In late April, B.C. enacted a public safety order to move homeless people living in tent city encampments into hotels in Vancouver and Victoria during the COVID-19 pandemic.
Around 686 hotel and community centre spaces in Vancouver, and 324 hotel spaces in Victoria were identified, so that homeless residents of Vancouver's Oppenheimer Park, along with Victoria's Topaz Park and Pandora corridor could temporarily move into housing.
The B.C. government provided approximately $55 million to purchase the Howard Johnson hotel and the neighbouring development site, and $19.4 million to acquire the Buchan Hotel.
From temporary to permanent
Jill Atkey, CEO of the BC Non-Profit Housing Association, said she's encouraged that efforts to provide housing during COVID-19 are transitioning from temporary to more permanent solutions.
"We have been anticipating and hoping that more hotels would be purchased in order for government to be able to meet their commitment that once this pandemic is behind us, those that are temporarily housed during the pandemic would not be moved back onto the streets and sidewalks," she said.
"I really hope we use this unfortunate and devastating pandemic [...] to really make that connection and start understanding the value of housing."

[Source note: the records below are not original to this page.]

(** * gitstatus: the libgit2 queries of [src/git.cc]

    A shallow embedding of [git.cc] and the properties of its query
    functions.  libgit2 is an external library: its entry points are the
    fields of the class [LibGit2], so every function of [git.cc] is embedded
    once, against any behaviour of the library.  The second half of the file
    gives one instance of the class, a commit graph with a revision walker,
    on which the count computed by [CountRange] is compared with graph
    reachability. *)

From Stdlib Require Import Ascii.
From stdpp Require Import gmap strings list fin_maps pretty.

Local Open Scope Z_scope.
Set Warnings "-clear-no-such-hyp".

(** ** Constants of the libgit2 headers *)

(** [git_error_code], include/git2/errors.h *)
Definition GIT_ENOTFOUND : Z := -3.
Definition GIT_EINVALIDSPEC : Z := -12.
Definition GIT_ITEROVER : Z := -31.

(** [git_error_t], the class of an error *)
Definition GIT_ERROR_INVALID : Z := 3.

(** [git_repository_state_t], include/git2/repository.h *)
Definition GIT_REPOSITORY_STATE_NONE : Z := 0.
Definition GIT_REPOSITORY_STATE_MERGE : Z := 1.
Definition GIT_REPOSITORY_STATE_REVERT : Z := 2.
Definition GIT_REPOSITORY_STATE_REVERT_SEQUENCE : Z := 3.
Definition GIT_REPOSITORY_STATE_CHERRYPICK : Z := 4.
Definition GIT_REPOSITORY_STATE_CHERRYPICK_SEQUENCE : Z := 5.
Definition GIT_REPOSITORY_STATE_BISECT : Z := 6.
Definition GIT_REPOSITORY_STATE_REBASE : Z := 7.
Definition GIT_REPOSITORY_STATE_REBASE_INTERACTIVE : Z := 8.
Definition GIT_REPOSITORY_STATE_REBASE_MERGE : Z := 9.
Definition GIT_REPOSITORY_STATE_APPLY_MAILBOX : Z := 10.
Definition GIT_REPOSITORY_STATE_APPLY_MAILBOX_OR_REBASE : Z := 11.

The statement from the province said that until long-term plans are developed, the Howard Johnson site will operate as temporary supportive housing.
It says B.C. Housing will consult with the community about how the site and the adjacent parking lot can be used to tackle the housing crisis and build a mix of homes for people in Vancouver.
The site on Haro Street is currently empty, and residents will be able to move in as early as July.
Atira Women's Resource Society will operate the housing at both sites, where residents will have access to meals, health care, addictions treatment, and harm reduction. The sites also have 24/7 staffing to provide security.
Atkey said supportive housing of this type has been brought in at 22 different sites around B.C.
"When people are housed with the appropriate supports, it actually sees a positive benefit in broader communities," she said.
"We know that this supportive housing will make a difference in the lives of people who gain access to housing through this purchase."